Village in Yambol, Bulgaria

Kabile (Кабиле) or Cabyle is a village in southeastern Bulgaria, part of the Tundzha municipality, Yambol Province.

The ancient Thracian city of Kabile was one of the most important and largest towns in Thrace and its architectural remains are impressive, many of them preserved and restored.

The territory of the ancient city and the surrounding area was proclaimed a territory of national importance and an archaeological reserve in 1965.
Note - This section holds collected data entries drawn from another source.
(* ===== verification/AudioRecorder.v ===== *)
(** * Recording audio into a memo

    web/src/components/MemoEditor/hooks/useAudioRecorder.ts with the handlers of the editor
    around it (MemoEditor/index.tsx).  The hook's state and refs are one record; what the
    browser holds for it (open microphones, recorders, intervals, permissions asked) is
    another, and an [await] or a listener ends an event.  A user's event sees the state
    that is shown.  A recorder of the browser that is stopped, or whose tracks end, reports
    what it has and then stops. *)

From S2P Require Import Prelude JSString JSDate.

Definition FALLBACK_AUDIO_MIME_TYPE : jstring := u "audio/webm".
Definition AUDIO_MIME_TYPE_CANDIDATES : list jstring :=
  [u "audio/webm;codecs=opus"; u "audio/webm"; u "audio/mp4"; u "audio/ogg;codecs=opus"].

Inductive AudioRecordingCompleteMode := Attach | Transcribe.
Inductive AudioRecorderStatus := Idle | RequestingPermission | Recording | RecorderError | Unsupported.
#[export] Instance status_eq_dec : EqDecision AudioRecorderStatus.
Proof. solve_decision. Defined.

Definition NOT_SUPPORTED : jstring := u "Audio recording is not supported in this browser.".
Definition PERMISSION_DENIED : jstring := u "Microphone permission was denied.".
Definition START_FAILED : jstring := u "Failed to start audio recording.".
(** C14. Files inserted into the text reach their end, as long as the editor stays mounted and
    the reference of each attachment that comes back can be written: whatever else happens
    in the editor, and in whatever order other jobs run, once each upload of the job has
    succeeded the job is over, every file of it has its attachment and no upload waits.
    (An attachment whose name has no identifier cannot be referred to, and the run of such
    an upload throws before its job is finished, useInlineImageUpload.ts:203: that job stays.) *)
Theorem uploads_finish kind id files position st job es :
  reachable st -> id ∉ job_id <$> jobs st -> disposed st = false -> is_saving st = false -> is_Some (editor_ref st) ->
  createJob id files kind = Some job ->
  let st' := insertLocal kind id files position st in
  events_ok es st' -> Forall (uploads_succeed id) es -> (length (entries job) <= length (js_filter (settles id) es))%nat ->
  finished id (run_events es st').
Proof.
  intros Hst Hn Hd Hs [ed Hed] Hjob st' Hes Hsucc Hlen. apply reachable_good in Hst.
  assert (good st') as Hg by by apply insertLocal_good.
  pose proof (createJob_facts _ _ _ _ Hjob) as (Hid & Hact & Hne & Hpend).
  eapply to_go_finishes; [done| |done..|].
  - unfold st', insertLocal. fold (is_saving st). rewrite Hs, Hed, Hjob. set (st1 := with_live _ _).
    set (st2 := on_editor _ _). pose proof (live_job_insert id st job Hid Hn) as Hlive. cbn zeta in Hlive. fold st1 in Hlive.
    pose proof (proj1 (sync_frame st1)) as (Hj & Hl & _ & Hdd).
    apply runJob_to_go; [|done| |by eapply createJob_fits|].
    + unfold live_job, get_job in *. change (live st2) with (live (syncJobState st1)). change (jobs st2) with (jobs (syncJobState st1)).
      by rewrite <- Hj, <- Hl.
    + change (disposed (syncJobState st1) = false). by rewrite <- Hdd.
    + destruct (entries job); [done|]. apply Forall_cons in Hpend as [? _]. by constructor.
  - unfold pending_count. rewrite js_filter_true; [done|]. intros e He. rewrite Forall_forall in Hpend. by apply Hpend.
Qed.
(* ===== verification/MemoCardHeight.v ===== *)
(** * The estimated height of a memo's card

    web/src/components/PagedMemoList/memoCardHeight.ts: the height a memo's card is given
    in a paged list before it is measured, from its text, its attachments, its reactions
    and the comments it previews.  The width of a column is a rational number. *)

From Stdlib Require Import QArith Qround Qminmax.
From S2P Require Import Prelude JSString JSRegExp MarkdownSource ManagedAttachment MediaItem MemoSave.

Definition CLAMP_PREVIEW_HEIGHT_PX : Z := 360.
Definition CLAMP_TRIGGER_HEIGHT_PX : Z := 420.
Definition CARD_VERTICAL_PADDING : Z := 24.
Definition CARD_HEADER_HEIGHT : Z := 32.
Definition CARD_SECTION_GAP : Z := 8.
Definition SHOW_MORE_BUTTON_HEIGHT : Z := 28.
Definition CONTENT_HORIZONTAL_PADDING : Z := 32.
Definition CONTENT_AVERAGE_CHAR_WIDTH : Z := 7.
Definition CONTENT_LINE_HEIGHT : Z := 22.
Definition CONTENT_MIN_CHARS_PER_LINE : Z := 18.
Definition MARKDOWN_IMAGE_HEIGHT : Z := 220.
Definition SINGLE_IMAGE_HEIGHT : Z := 260.
Definition SINGLE_VIDEO_ASPECT_RATIO : Q := (9 # 16)%Q.
Definition TWO_VISUAL_ITEMS_HEIGHT : Z := 240.
Definition MOSAIC_VISUAL_ITEMS_HEIGHT : Z := 288.
Definition SIX_VISUAL_ITEMS_HEIGHT : Z := 320.
Definition ATTACHMENT_SECTION_HEADER_HEIGHT : Z := 36.
Definition ATTACHMENT_SECTION_PADDING : Z := 16.
Definition ATTACHMENT_SECTION_GAP : Z := 8.
Definition AUDIO_ATTACHMENT_ROW_HEIGHT : Z := 92.
Definition DOCUMENT_ATTACHMENT_ROW_HEIGHT : Z := 64.
Definition REACTION_ROW_HEIGHT : Z := 28.
Definition COMMENT_PREVIEW_HEADER_HEIGHT : Z := 20.
Definition COMMENT_PREVIEW_ROW_HEIGHT : Z := 44.
Definition COMMENT_PREVIEW_VERTICAL_PADDING : Z := 20.
Definition MAX_VISIBLE_COMMENT_PREVIEWS : Z := 3.

(** [Math.ceil(a / b)] and [Math.round]. *)
Definition ceil_div (a b : Z) : Z := - ((- a) / b).
Definition js_round (x : Q) : Z := Qfloor (x + (1 # 2))%Q.

Definition charsPerLine (columnWidth : Q) : Z :=
  let textWidth := Qmax 1 (columnWidth - inject_Z CONTENT_HORIZONTAL_PADDING)%Q in
  Z.max CONTENT_MIN_CHARS_PER_LINE (Qfloor (textWidth / inject_Z CONTENT_AVERAGE_CHAR_WIDTH)%Q).
Definition estimateWrappedTextHeight (content : jstring) (columnWidth : Q) : Z :=
  let lineCount := foldl (fun total line => total + Z.max 1 (ceil_div (Z.of_nat (length line)) (charsPerLine columnWidth)))
                         0 (split_on 10 content) in
  lineCount * CONTENT_LINE_HEIGHT.

Definition not_unit (c : Z) : re := Chars (fun d => negb (d =? c)).
Definition MARKDOWN_IMAGE : re := (text (u "![") +++ star (not_unit 93) +++ text (u "](") +++ plus (not_unit 41) +++ char 41)%re.
Definition fold_letter (c : Z) : re := Chars (fun d => (d =? c) || (d =? c - 32)).
Definition HTML_IMAGE : re := (char 60 +++ fold_letter 105 +++ fold_letter 109 +++ fold_letter 103 +++ JSRegExp.space)%re.
Definition countMarkdownImages (content : jstring) : Z :=
  Z.of_nat (length (match_all false MARKDOWN_IMAGE content) + length (match_all false HTML_IMAGE content)).

Definition isAudioAttachment (a : Attachment) : bool := js_eqb (getAttachmentType a) (u "audio/*").

(** The height of [n] rows with gaps between them. *)
Definition rows_height (n : nat) (row : Z) : Z :=
  if (0 <? n)%nat then Z.of_nat n * row + Z.max 0 (Z.of_nat n - 1) * ATTACHMENT_SECTION_GAP else 0.

Section Card.
Context {types : MessageTypes} {page : WebPage} {params : UrlParams} {parser : MarkdownParser} {markdown : MarkdownHost}.

Definition estimateVisualGalleryHeight (visualAttachments : list Attachment) (columnWidth : Q) : option Z :=
  items ← buildAttachmentVisualItems visualAttachments;
  let count := length items in
  if (count =? 0)%nat then Some 0
  else if (count =? 1)%nat then
    first ← head visualAttachments;
    Some (if js_eqb (getAttachmentType first) (u "video/*") then js_round (columnWidth * SINGLE_VIDEO_ASPECT_RATIO)%Q else SINGLE_IMAGE_HEIGHT)
  else if (count =? 2)%nat then Some TWO_VISUAL_ITEMS_HEIGHT
  else if (count <=? 4)%nat then Some MOSAIC_VISUAL_ITEMS_HEIGHT
  else Some SIX_VISUAL_ITEMS_HEIGHT.

Definition estimateAttachmentSectionHeight (l : list Attachment) (columnWidth : Q) : option Z :=
  match l with
  | [] => Some 0
  | _ =>
      let visual := js_filter is_visual l in
      let audio := js_filter isAudioAttachment l in
      let docs := js_filter (fun a => negb (is_visual a) && negb (isAudioAttachment a)) l in
      gallery ← estimateVisualGalleryHeight visual columnWidth;
      let contentParts := js_filter (fun height => 0 <? height)
        [gallery; rows_height (length audio) AUDIO_ATTACHMENT_ROW_HEIGHT; rows_height (length docs) DOCUMENT_ATTACHMENT_ROW_HEIGHT] in
      let contentHeight := foldl Z.add 0 contentParts + Z.max 0 (Z.of_nat (length contentParts) - 1) * ATTACHMENT_SECTION_GAP in
      Some (ATTACHMENT_SECTION_HEADER_HEIGHT + ATTACHMENT_SECTION_PADDING + contentHeight)
  end.

Definition countCommentRelations (memo : Memo) : Z :=
  Z.of_nat (length (js_filter (fun r => bool_decide (r_type r = COMMENT) && bool_decide (fst <$> r_related r = Some (m_name memo)))
    (m_relations memo))).
Definition estimateCommentPreviewHeight (memo : Memo) : Z :=
  let visibleCommentCount := Z.min (countCommentRelations memo) MAX_VISIBLE_COMMENT_PREVIEWS in
  if visibleCommentCount =? 0 then 0
  else COMMENT_PREVIEW_VERTICAL_PADDING + COMMENT_PREVIEW_HEADER_HEIGHT + visibleCommentCount * COMMENT_PREVIEW_ROW_HEIGHT.

Definition compact_height (bodyHeight : Z) : Z :=
  if CLAMP_TRIGGER_HEIGHT_PX <? bodyHeight then CLAMP_PREVIEW_HEIGHT_PX + SHOW_MORE_BUTTON_HEIGHT else bodyHeight.

(** [reactions] is the number of the memo's reactions; [st] holds the index of its text. *)
Definition estimateMemoCardHeight (st : module_state) (memo : Memo) (reactions : nat) (columnWidth : Q) : option Z :=
  let content := m_content memo in
  let contentHeight := estimateWrappedTextHeight content columnWidth + countMarkdownImages content * MARKDOWN_IMAGE_HEIGHT in
  attachmentHeight ← estimateAttachmentSectionHeight (fst (filterInlineManagedAttachments st content (m_attachments memo))) columnWidth;
  let bodyHeight := contentHeight + attachmentHeight
                    + (if (0 <? contentHeight) && (0 <? attachmentHeight) then CARD_SECTION_GAP else 0) in
  let reactionHeight := if (0 <? reactions)%nat then CARD_SECTION_GAP + REACTION_ROW_HEIGHT else 0 in
  Some (CARD_VERTICAL_PADDING + CARD_HEADER_HEIGHT + CARD_SECTION_GAP + compact_height bodyHeight + reactionHeight
        + estimateCommentPreviewHeight memo).
End Card.

(** ** Bounds *)

Lemma ceil_div_pos a b : 0 <= a -> 0 < b -> 0 <= ceil_div a b.
Proof. intros Ha Hb. unfold ceil_div. pose proof (Z.div_le_upper_bound (- a) b 0 Hb). lia. Qed.

Lemma charsPerLine_min columnWidth : 18 <= charsPerLine columnWidth.
Proof. unfold charsPerLine, CONTENT_MIN_CHARS_PER_LINE. lia. Qed.

Lemma line_count_bounds (f : jstring -> Z) lines total :
  (forall line, 1 <= f line) -> foldl (fun total line => total + f line) total lines >= total + Z.of_nat (length lines).
Proof.
  intros Hf. revert total. induction lines as [|line lines IH]; intros total; cbn [foldl length]; [lia|].
  specialize (IH (total + f line)). specialize (Hf line). lia.
Qed.

Lemma text_height_min content columnWidth : 22 <= estimateWrappedTextHeight content columnWidth.
Proof.
  unfold estimateWrappedTextHeight, CONTENT_LINE_HEIGHT.
  pose proof (line_count_bounds (fun line => Z.max 1 (ceil_div (Z.of_nat (length line)) (charsPerLine columnWidth)))
    (split_on 10 content) 0 ltac:(intros; lia)) as H.
  assert (0 < length (split_on 10 content))%nat by (pose proof (split_on_not_nil 10 content); destruct (split_on 10 content); [done|cbn; lia]).
  cbv beta in H. lia.
Qed.

Lemma rows_height_nonneg n row : 0 <= row -> 0 <= rows_height n row.
Proof. intros Hr. unfold rows_height, ATTACHMENT_SECTION_GAP. destruct (0 <? n)%nat; [nia|lia]. Qed.

Lemma sum_pos l total : foldl Z.add total (js_filter (fun height => 0 <? height) l) >= total.
Proof.
  revert total. induction l as [|x l IH]; intros total; cbn [js_filter]; [cbn; lia|].
  destruct (0 <? x) eqn:E; [cbn [foldl]; specialize (IH (total + x)); lia|apply IH].
Qed.

Lemma comment_height_bounds {types : MessageTypes} (memo : Memo) : 0 <= estimateCommentPreviewHeight memo <= 172.
Proof.
  unfold estimateCommentPreviewHeight, MAX_VISIBLE_COMMENT_PREVIEWS, COMMENT_PREVIEW_VERTICAL_PADDING,
    COMMENT_PREVIEW_HEADER_HEIGHT, COMMENT_PREVIEW_ROW_HEIGHT.
  assert (0 <= countCommentRelations memo) by (unfold countCommentRelations; lia).
  destruct (_ =? 0) eqn:E; lia.
Qed.

Section CardFacts.
Context {types : MessageTypes} {page : WebPage} {params : UrlParams} {parser : MarkdownParser} {markdown : MarkdownHost}.

(** A gallery has as many items as a non-empty list of attachments gives, at least one. *)
Lemma gallery_height_total l columnWidth :
  (forall a, a ∈ l -> link_ok a) -> exists h, estimateVisualGalleryHeight l columnWidth = Some h.
Proof.
  intros Hl. unfold estimateVisualGalleryHeight. destruct (gallery_total l Hl) as [items Hi]. rewrite Hi. cbn [mbind option_bind].
  destruct (length items =? 0)%nat eqn:E0; [by eexists|]. destruct (length items =? 1)%nat; [|repeat case_match; by eexists].
  destruct l as [|a l]; [|by eexists]. vm_compute in Hi. injection Hi as <-. done.
Qed.

Lemma section_height_total l columnWidth :
  (forall a, a ∈ l -> link_ok a) -> exists h, estimateAttachmentSectionHeight l columnWidth = Some h /\ 0 <= h.
Proof.
  intros Hl. unfold estimateAttachmentSectionHeight. destruct l as [|a l]; [by exists 0|].
  destruct (gallery_height_total (js_filter is_visual (a :: l)) columnWidth) as [g ->].
  { intros b Hb. apply js_filter_In in Hb as [Hb _]. by apply Hl. }
  eexists. split; [reflexivity|]. set (parts := [g; _; _]). pose proof (sum_pos parts 0).
  unfold ATTACHMENT_SECTION_HEADER_HEIGHT, ATTACHMENT_SECTION_PADDING, ATTACHMENT_SECTION_GAP. lia.
Qed.

(** The estimate of a card is a height the list can use: for any memo whose external
    links are URLs, any column and any number of reactions there is one, between 86
    pixels, a line of text, and 692, a folded body with reactions and three comments. *)
Theorem card_height_bounds (st : module_state) (memo : Memo) (reactions : nat) (columnWidth : Q)
    (Hlinks : forall a, a ∈ m_attachments memo -> link_ok a) :
  exists h, estimateMemoCardHeight st memo reactions columnWidth = Some h /\ 86 <= h <= 692.
Proof.
  unfold estimateMemoCardHeight. set (shown := fst (filterInlineManagedAttachments _ _ _)).
  destruct (section_height_total shown columnWidth) as (h & -> & Hh).
  { intros a Ha. apply Hlinks. eapply elem_of_sublist; [exact Ha|]. unfold shown, filterInlineManagedAttachments.
    destruct (extractManagedAttachmentUIDs st (m_content memo)) as [[|x xs] st']; [done|apply js_filter_sublist]. }
  eexists. split; [reflexivity|]. pose proof (comment_height_bounds memo).
  pose proof (text_height_min (m_content memo) columnWidth). assert (0 <= countMarkdownImages (m_content memo)) by (unfold countMarkdownImages; lia).
  unfold compact_height, CLAMP_TRIGGER_HEIGHT_PX, CLAMP_PREVIEW_HEIGHT_PX, SHOW_MORE_BUTTON_HEIGHT, CARD_VERTICAL_PADDING,
    CARD_HEADER_HEIGHT, CARD_SECTION_GAP, REACTION_ROW_HEIGHT, MARKDOWN_IMAGE_HEIGHT in *.
  destruct (_ && _), (0 <? reactions)%nat; (destruct (420 <? _) eqn:E; bool_prop; lia).
Qed.
End CardFacts.

(** ** A witness *)

#[local] Existing Instances MemoSave.plain_types ManagedAttachment.plain_page MediaItem.plain_params ManagedAttachment.plain_markdown
  ManagedAttachment.image_parser.

Example card_height_bounds_witness :
  exists h, estimateMemoCardHeight ManagedAttachment.initial sample_memo 2 400 = Some h /\ 86 <= h <= 692.
Proof.
  apply (card_height_bounds ManagedAttachment.initial sample_memo 2 400). intros a Ha. left.
  apply list_elem_of_singleton in Ha as ->. reflexivity.
Defined.

Example sample_height : estimateMemoCardHeight ManagedAttachment.initial sample_memo 2 400 = Some 442.
Proof. vm_compute. reflexivity. Qed.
Many of the finds are housed in the on-site museum.

== Geography ==

Kabile village is located in the southernmost reaches of the Sliven Valley some 3 km northwest of Yambol. Zaychi vrah, the last hill of the Sredna Gora mountain range, can be found 1.5 km north of Kabile. The road from Yambol to the village of Zhelyu Voyvoda (in the Sliven Province) passes through Kabile, as well as the road from Yambol to the village of Drazhevo.

The name of the city originates from Cybele.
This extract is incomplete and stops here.